Glenn Davis Stone, professeur d'anthropologie socioculturelle et d'études environnementales à l'Université Washington de St. Louis, souligne en outre que la plupart des familles avec enfants souffrant de carence en vitamine A ne possèdent même pas de terre sur laquelle cultiver le GR. C'est pourquoi de nombreux pays ajoutent de la vitamine A aux aliments de base que sont le sucre et la farine. Greenpeace préfère distribuer des capsules de vitamine A plutôt que du riz GM et milite pour la création de jardins dans les districts pauvres afin d'y produire des fruits et des légumes : "A moyen et long terme, seul l'approvisionnement en aliments diversifiés peut éliminer la malnutrition". L'ONG Rice soutient également qu'une alimentation variée et la production de cultures végétales et de bétail diversifiés constituent de meilleures solutions que l'augmentation de la teneur en micronutriments de quelques aliments de base moins riches en amidon. Selon lui, la véritable solution - non seulement à la malnutrition, mais aussi à la pauvreté et à l'injustice sociale et environnementale - consiste à promouvoir la diversité des régimes alimentaires et des systèmes agricoles sous le contrôle des communautés locales.

Derrière l'engouement pour le riz doré se cache un agenda visant à utiliser la question de la faim et les préoccupations en matière de sécurité alimentaire, qui se sont accentuées depuis la pandémie de Corona, pour promouvoir la privatisation de l'alimentation et de l'agriculture. Mais le problème de la malnutrition ne doit pas être considéré isolément. Car il est toujours lié à la pauvreté et à l'inégalité des chances. La libéralisation du commerce des matières premières agricoles, l'accaparement des terres et le contrôle croissant des entreprises sur l'agriculture et l'alimentation empêchent les plus pauvres d'accéder à des aliments nutritifs.
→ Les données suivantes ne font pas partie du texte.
Lemma literalThenRun_positive (ic : bool) (consumed : nat) (p t : text)
  (n : nat) :
  literalThenRun ic consumed p t = Some n -> 0 < n.
Proof.
  unfold literalThenRun. destruct (stripPrefix ic p t); [|discriminate].
  apply tailRun_positive.
Qed.

Lemma optionalChar_positive (ic : bool) (x : ascii) (consumed : nat)
  (t : text) (k : nat -> text -> option nat) (n : nat) :
  (forall c u m, k c u = Some m -> 0 < m) ->
  optionalChar ic x consumed t k = Some n -> 0 < n.
Proof.
  intros Hk. unfold optionalChar. destruct t as [|c t]; [apply Hk|].
  destruct (Ascii.eqb (canonicalize ic x) (canonicalize ic c)); [|apply Hk].
  destruct (k (S consumed) t) eqn:E; [|apply Hk].
  intros [= <-]. eapply Hk, E.
Qed.

Lemma urlMatchAt_positive (prev : option ascii) (t : text) (n : nat) :
  urlMatchAt prev t = Some n -> 0 < n.
Proof.
  unfold urlMatchAt. destruct (stripPrefix true (lit "http") t); [|discriminate].
  apply optionalChar_positive. intros c u m. apply literalThenRun_positive.
Qed.

Lemma orElse_positive (a b : option nat) (n : nat) :
  (forall m, a = Some m -> 0 < m) -> (forall m, b = Some m -> 0 < m) ->
  orElse a b = Some n -> 0 < n.
Proof.
  destruct a; simpl; auto.
Qed.

Lemma drivePathAt_positive (prev : option ascii) (t : text) (n : nat) :
  drivePathAt prev t = Some n -> 0 < n.
Proof.
  unfold drivePathAt. destruct t as [|c t]; [discriminate|].
  destruct (wordBoundaryBefore prev && isAlpha c); [|discriminate].
  apply literalThenRun_positive.
Qed.

Lemma relativePathAt_positive (t : text) (n : nat) :
  relativePathAt t = Some n -> 0 < n.
Proof.
  unfold relativePathAt. destruct t as [|c t]; [discriminate|].
  destruct (Ascii.eqb c ".") eqn:E.
  - apply Ascii.eqb_eq in E. subst c.
    apply optionalChar_positive. intros c u m. apply literalThenRun_positive.
  - intros H. exfalso. revert H.
    destruct c as [[] [] [] [] [] [] [] []]; discriminate.
Qed.

Lemma pathMatchAt_positive (prev : option ascii) (t : text) (n : nat) :
  pathMatchAt prev t = Some n -> 0 < n.
Proof.
  unfold pathMatchAt. apply orElse_positive.
  - intros m. apply drivePathAt_positive.
  - intros m. apply orElse_positive.
    + intros m'. apply literalThenRun_positive.
    + intros m'. apply relativePathAt_positive.
Qed.

Lemma matchAllLoop_valid (matcher : option ascii -> text -> option nat) :
  (forall prev t n, matcher prev t = Some n -> 0 < n) ->
  forall t pos skip prev s e,
    In (s, e) (matchAllLoop matcher pos skip prev t) ->
    (Z.of_nat pos <= s /\ s < e)%Z.
Proof.
  intros Hm. induction t as [|c t IH]; intros pos skip prev s e Hin;
    [destruct Hin|].
  simpl in Hin. destruct skip as [|k].
  - destruct (matcher prev (c :: t)) as [len|] eqn:E.
    + destruct Hin as [[= <- <-] | Hin].
      * apply Hm in E. lia.
      * apply IH in Hin. lia.
    + apply IH in Hin. lia.
  - apply IH in Hin. lia.
Qed.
Risques pour l'environnement et la santé

L'autorisation de mise sur le marché aux Philippines a été accordée sans données indépendantes concernant la sécurité du GR. Le fait que celui-ci présente des risques pour l'environnement et la santé humaine est souvent ignoré ou nié. Le magazine Republik affirme : "Aujourd'hui, le consensus scientifique est le suivant : les plantes sont aussi sûres ou aussi peu sûres que les plantes cultivées par d'autres moyens". Au Tages-Anzeiger, le son de cloche est similaire. Les voix critiques comme celle de Michael Hansen, un scientifique travaillant pour une association locale de consommateurs, qui a montré en détail à la Chambre des représentants des Philippines les effets involontaires que peuvent provoquer les tentatives de modification des voies de biosynthèse, ne sont pas entendues. Le risque de croisement avec des variétés de riz traditionnelles n'est pas non plus évoqué, bien que des incidents de ce type soient connus lors d'essais de dissémination de riz GM en Chine et aux États-Unis. Les Philippines étant l'un des principaux centres de biodiversité du riz, une contamination de ces variétés par du riz GM serait particulièrement problématique.

Vers des teneurs en nutriments plus élevées grâce à la sélection conventionnelle

De nombreuses publications font l'éloge du développement de plantes OGM avec des teneurs en nutriments plus élevées, mais passent sous silence le fait que cela est également possible avec des méthodes de sélection conventionnelles. Par exemple, bien qu'une variété de riz à teneur accrue en zinc et en fer obtenue par sélection conventionnelle soit déjà cultivée avec succès depuis des années et qu'il n'y ait donc pas de nécessité, l'institut qui l'a développée travaille actuellement sur une variété de riz génétiquement modifié ayant les mêmes propriétés.